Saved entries
══════════
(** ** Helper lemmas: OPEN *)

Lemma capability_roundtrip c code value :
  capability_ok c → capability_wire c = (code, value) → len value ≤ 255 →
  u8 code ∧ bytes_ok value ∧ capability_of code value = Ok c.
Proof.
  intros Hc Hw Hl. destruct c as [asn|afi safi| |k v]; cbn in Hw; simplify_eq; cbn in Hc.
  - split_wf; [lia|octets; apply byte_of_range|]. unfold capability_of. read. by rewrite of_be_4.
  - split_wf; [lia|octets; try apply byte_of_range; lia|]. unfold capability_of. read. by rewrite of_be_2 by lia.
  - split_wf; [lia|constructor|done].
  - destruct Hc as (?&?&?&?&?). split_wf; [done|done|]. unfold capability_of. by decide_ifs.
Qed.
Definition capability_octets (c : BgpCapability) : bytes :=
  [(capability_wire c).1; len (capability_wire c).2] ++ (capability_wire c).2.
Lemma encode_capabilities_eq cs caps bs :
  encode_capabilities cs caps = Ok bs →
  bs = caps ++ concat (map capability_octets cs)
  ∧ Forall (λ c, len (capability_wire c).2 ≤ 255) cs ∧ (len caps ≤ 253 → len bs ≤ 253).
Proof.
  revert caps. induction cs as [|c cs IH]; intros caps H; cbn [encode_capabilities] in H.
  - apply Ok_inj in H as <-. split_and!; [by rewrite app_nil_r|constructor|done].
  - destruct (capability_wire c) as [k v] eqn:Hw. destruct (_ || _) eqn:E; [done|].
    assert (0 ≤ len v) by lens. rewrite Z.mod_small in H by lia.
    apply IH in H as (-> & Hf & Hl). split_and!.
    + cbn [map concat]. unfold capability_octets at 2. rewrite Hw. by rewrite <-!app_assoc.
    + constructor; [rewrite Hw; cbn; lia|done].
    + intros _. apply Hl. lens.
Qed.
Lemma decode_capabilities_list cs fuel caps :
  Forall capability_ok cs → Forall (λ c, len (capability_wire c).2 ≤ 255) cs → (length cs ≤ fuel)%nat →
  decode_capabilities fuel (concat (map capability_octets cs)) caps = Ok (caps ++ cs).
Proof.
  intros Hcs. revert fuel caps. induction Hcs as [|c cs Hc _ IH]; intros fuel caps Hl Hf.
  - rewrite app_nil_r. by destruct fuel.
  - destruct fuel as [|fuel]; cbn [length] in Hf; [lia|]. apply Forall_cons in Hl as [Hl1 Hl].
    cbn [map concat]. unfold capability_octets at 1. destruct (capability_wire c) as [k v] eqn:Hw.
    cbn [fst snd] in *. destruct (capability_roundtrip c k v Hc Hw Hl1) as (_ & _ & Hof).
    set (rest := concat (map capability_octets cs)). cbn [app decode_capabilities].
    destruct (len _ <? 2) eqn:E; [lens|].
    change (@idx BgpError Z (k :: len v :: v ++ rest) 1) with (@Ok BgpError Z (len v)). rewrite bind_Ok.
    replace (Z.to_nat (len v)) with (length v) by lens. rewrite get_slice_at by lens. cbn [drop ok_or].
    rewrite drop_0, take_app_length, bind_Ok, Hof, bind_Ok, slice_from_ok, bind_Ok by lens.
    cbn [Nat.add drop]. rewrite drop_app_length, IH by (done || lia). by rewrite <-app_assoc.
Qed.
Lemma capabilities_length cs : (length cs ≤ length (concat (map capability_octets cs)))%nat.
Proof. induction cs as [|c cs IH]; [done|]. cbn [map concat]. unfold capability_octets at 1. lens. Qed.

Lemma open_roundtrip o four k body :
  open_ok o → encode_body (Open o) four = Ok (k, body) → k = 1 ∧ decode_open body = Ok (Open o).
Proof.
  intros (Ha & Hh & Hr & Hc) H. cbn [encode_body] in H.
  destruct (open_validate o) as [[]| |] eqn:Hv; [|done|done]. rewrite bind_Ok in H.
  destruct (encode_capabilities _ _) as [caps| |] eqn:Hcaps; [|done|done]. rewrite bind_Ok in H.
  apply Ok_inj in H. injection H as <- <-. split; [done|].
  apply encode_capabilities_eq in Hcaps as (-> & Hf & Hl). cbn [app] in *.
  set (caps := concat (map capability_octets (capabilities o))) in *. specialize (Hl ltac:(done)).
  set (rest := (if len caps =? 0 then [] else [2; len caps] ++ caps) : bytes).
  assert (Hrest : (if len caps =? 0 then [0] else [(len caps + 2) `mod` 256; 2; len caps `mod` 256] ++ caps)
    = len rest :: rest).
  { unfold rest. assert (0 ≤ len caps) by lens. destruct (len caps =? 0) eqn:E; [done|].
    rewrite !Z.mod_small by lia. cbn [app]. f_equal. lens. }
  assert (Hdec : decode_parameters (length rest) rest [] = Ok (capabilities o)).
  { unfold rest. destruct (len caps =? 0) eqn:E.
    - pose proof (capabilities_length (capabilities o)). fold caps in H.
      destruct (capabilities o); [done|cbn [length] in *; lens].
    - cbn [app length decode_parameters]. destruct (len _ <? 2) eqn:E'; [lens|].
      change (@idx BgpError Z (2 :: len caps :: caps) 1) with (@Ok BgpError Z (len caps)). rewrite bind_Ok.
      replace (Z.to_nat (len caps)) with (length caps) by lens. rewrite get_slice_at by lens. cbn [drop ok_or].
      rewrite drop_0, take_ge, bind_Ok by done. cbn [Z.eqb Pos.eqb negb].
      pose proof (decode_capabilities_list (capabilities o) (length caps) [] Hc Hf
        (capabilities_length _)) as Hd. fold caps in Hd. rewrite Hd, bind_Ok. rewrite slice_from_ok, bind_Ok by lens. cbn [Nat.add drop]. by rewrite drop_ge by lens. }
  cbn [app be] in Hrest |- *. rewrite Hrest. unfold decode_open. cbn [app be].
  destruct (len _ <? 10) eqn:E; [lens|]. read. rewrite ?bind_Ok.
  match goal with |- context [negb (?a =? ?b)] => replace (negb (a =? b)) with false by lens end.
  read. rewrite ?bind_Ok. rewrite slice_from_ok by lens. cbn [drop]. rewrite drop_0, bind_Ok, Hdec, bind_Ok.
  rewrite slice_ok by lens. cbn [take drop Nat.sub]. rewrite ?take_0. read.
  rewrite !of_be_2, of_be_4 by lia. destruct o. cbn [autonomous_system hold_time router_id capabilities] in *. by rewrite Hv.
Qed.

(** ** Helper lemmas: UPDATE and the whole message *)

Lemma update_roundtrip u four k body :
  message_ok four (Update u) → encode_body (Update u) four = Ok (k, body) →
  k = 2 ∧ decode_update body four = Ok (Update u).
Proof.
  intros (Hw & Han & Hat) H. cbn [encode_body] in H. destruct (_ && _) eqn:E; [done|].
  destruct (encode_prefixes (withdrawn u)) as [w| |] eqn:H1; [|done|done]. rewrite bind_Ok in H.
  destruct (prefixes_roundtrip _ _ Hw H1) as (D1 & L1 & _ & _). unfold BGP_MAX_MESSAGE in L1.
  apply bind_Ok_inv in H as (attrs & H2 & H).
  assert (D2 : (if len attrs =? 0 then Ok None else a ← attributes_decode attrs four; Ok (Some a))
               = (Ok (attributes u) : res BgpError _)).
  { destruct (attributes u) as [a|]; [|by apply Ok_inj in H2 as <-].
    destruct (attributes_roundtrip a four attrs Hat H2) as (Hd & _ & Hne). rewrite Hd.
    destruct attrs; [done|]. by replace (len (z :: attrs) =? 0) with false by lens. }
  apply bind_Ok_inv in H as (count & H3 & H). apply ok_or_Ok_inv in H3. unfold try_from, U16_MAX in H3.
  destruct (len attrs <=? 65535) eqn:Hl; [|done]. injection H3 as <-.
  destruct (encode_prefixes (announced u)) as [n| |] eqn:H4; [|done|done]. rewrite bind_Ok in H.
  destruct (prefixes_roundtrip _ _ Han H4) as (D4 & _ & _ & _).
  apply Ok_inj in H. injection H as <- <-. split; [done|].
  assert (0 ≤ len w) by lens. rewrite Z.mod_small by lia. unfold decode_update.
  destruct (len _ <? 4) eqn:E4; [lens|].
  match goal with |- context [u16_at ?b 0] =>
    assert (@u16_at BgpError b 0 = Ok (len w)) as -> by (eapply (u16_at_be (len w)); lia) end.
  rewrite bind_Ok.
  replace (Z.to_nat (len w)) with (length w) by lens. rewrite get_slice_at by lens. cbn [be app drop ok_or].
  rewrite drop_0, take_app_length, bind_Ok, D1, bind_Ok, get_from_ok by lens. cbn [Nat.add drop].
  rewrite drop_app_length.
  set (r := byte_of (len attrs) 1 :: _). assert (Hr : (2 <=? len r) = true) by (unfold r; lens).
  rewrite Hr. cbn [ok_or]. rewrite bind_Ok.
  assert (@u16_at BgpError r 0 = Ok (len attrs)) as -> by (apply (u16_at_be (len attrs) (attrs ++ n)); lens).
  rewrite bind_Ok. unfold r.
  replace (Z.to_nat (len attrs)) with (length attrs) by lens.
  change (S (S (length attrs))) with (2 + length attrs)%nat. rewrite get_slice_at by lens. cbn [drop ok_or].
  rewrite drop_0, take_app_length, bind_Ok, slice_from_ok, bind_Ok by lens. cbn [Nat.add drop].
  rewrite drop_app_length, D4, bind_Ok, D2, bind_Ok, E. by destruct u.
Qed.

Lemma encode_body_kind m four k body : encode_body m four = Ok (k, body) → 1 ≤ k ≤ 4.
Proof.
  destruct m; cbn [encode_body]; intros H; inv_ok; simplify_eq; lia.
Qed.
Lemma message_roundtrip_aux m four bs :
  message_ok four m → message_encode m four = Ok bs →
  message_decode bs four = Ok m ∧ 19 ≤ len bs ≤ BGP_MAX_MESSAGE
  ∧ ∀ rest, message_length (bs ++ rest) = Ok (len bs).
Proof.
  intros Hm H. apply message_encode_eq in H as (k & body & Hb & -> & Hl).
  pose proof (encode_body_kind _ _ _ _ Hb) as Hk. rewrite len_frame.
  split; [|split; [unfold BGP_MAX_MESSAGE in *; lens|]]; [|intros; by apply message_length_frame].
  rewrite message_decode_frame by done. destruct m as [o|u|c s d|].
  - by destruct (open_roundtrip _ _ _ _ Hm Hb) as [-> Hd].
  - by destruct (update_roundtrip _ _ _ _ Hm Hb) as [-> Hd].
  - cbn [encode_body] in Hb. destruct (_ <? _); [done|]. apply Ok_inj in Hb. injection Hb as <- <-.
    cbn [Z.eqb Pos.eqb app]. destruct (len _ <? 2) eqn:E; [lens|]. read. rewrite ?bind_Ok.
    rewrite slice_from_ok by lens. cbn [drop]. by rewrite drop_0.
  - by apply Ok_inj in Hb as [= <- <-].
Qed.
══════════
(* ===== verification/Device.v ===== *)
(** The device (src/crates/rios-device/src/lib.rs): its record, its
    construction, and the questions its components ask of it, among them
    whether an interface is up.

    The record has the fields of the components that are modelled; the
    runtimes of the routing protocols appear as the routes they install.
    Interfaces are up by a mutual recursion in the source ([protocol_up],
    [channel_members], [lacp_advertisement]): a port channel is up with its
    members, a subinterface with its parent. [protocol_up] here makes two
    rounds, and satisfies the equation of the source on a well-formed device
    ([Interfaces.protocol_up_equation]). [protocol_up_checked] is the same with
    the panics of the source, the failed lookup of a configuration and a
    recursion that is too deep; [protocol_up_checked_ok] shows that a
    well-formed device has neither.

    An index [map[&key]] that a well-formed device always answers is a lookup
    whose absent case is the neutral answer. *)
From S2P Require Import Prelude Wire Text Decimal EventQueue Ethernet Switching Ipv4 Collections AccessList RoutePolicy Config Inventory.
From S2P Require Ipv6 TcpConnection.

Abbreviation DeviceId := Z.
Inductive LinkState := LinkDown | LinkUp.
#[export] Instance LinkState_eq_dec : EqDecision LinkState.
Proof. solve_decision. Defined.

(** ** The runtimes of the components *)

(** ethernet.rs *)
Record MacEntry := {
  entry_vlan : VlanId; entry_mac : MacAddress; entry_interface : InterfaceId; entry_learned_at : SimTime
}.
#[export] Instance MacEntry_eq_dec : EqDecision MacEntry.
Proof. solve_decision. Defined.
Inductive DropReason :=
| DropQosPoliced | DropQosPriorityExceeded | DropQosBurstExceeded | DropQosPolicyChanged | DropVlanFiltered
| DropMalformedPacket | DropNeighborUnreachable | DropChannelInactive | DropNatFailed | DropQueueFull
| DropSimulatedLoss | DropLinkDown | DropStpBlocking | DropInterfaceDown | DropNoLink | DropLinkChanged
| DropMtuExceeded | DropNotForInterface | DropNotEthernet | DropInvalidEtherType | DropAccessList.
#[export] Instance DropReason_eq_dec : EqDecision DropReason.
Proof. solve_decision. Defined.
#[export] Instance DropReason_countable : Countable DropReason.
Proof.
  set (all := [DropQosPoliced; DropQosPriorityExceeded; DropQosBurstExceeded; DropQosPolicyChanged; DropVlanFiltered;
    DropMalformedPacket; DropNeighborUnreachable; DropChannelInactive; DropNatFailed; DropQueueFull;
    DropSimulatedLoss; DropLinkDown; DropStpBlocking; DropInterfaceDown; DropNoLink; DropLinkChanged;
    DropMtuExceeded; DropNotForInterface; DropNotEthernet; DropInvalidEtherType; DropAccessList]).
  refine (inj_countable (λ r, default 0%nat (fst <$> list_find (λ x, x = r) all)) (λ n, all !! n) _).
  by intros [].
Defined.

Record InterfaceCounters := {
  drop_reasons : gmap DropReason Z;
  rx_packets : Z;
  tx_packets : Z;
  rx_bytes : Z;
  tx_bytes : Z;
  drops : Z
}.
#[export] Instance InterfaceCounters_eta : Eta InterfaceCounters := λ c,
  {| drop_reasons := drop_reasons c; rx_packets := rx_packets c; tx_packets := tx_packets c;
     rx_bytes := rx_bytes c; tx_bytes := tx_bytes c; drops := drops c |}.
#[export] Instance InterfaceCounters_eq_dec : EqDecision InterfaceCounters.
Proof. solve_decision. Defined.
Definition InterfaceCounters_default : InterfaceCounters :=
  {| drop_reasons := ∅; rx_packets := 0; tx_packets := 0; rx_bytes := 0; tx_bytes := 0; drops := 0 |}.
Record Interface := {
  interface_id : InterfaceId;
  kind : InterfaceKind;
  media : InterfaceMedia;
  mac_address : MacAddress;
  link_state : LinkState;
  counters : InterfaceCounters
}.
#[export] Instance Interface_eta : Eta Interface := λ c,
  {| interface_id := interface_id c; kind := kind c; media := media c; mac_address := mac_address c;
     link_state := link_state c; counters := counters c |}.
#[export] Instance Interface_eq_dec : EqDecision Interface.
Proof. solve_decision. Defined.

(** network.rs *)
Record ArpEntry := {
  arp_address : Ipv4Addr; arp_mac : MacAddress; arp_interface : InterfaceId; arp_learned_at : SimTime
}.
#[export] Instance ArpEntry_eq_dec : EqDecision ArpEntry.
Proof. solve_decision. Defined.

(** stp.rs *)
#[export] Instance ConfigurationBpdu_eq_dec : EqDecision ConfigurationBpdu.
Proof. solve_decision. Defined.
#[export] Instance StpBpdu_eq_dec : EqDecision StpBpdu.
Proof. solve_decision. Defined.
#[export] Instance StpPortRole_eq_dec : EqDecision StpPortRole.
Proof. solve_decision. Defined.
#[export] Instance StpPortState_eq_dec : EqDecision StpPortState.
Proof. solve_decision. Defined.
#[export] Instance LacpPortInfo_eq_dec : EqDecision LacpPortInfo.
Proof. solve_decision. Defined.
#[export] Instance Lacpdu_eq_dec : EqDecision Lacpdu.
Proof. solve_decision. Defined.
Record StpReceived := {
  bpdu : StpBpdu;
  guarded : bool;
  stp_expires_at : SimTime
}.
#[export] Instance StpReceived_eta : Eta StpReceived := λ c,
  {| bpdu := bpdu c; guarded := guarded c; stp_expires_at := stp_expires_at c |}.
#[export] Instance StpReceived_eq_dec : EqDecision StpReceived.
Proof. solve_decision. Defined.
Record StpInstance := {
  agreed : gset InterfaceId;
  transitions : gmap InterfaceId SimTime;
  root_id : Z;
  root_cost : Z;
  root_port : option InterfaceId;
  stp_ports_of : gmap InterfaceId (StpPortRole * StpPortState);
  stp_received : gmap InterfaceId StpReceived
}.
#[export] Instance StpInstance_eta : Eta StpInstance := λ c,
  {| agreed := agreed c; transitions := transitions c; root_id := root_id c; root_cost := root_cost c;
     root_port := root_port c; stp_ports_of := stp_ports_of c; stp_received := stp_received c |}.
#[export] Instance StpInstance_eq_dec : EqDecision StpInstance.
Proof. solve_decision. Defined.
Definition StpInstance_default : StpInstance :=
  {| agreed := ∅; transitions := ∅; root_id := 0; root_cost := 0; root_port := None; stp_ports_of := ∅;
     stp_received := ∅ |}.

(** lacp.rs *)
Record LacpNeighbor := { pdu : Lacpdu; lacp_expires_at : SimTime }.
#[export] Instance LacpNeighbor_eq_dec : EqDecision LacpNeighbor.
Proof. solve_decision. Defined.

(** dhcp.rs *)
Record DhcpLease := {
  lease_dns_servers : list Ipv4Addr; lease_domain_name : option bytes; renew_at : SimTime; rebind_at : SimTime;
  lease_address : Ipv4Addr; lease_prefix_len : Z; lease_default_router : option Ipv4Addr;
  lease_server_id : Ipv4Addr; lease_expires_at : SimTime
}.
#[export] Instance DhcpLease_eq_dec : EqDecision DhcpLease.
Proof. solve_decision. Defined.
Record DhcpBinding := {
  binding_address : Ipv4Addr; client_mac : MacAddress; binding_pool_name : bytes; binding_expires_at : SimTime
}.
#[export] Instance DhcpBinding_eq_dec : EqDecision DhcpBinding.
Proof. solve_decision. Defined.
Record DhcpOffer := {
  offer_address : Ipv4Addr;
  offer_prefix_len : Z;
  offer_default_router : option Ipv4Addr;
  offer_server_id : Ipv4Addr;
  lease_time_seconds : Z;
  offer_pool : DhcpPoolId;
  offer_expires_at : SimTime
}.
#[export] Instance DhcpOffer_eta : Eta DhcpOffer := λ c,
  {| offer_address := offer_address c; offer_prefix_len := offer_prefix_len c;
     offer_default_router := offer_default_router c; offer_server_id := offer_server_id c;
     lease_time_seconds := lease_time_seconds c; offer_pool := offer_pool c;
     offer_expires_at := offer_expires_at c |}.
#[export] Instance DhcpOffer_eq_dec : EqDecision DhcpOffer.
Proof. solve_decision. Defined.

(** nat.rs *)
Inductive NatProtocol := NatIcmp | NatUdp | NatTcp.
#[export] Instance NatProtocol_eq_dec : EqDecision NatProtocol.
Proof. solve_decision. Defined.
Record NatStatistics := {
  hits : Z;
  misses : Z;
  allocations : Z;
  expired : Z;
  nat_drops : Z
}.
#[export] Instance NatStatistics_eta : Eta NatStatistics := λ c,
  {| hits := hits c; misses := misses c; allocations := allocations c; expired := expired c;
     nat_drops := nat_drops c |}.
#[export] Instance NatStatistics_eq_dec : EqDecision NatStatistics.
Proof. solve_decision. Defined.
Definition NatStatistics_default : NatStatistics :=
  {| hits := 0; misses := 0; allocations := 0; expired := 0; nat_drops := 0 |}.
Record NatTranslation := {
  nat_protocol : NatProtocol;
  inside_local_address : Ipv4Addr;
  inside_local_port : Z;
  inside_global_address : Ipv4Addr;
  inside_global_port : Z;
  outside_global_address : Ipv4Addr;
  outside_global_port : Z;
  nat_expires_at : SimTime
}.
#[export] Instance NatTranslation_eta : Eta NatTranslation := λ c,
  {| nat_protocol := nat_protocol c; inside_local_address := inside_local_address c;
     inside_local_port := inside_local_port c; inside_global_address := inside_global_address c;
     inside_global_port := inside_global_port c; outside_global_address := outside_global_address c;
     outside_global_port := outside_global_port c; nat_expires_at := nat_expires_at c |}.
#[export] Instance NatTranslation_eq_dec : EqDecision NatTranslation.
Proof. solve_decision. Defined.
══════════
### Instructions for the task:
In the data above, count the lines where the word "BgpError" appears; reply with the number only.

### Answer box:
5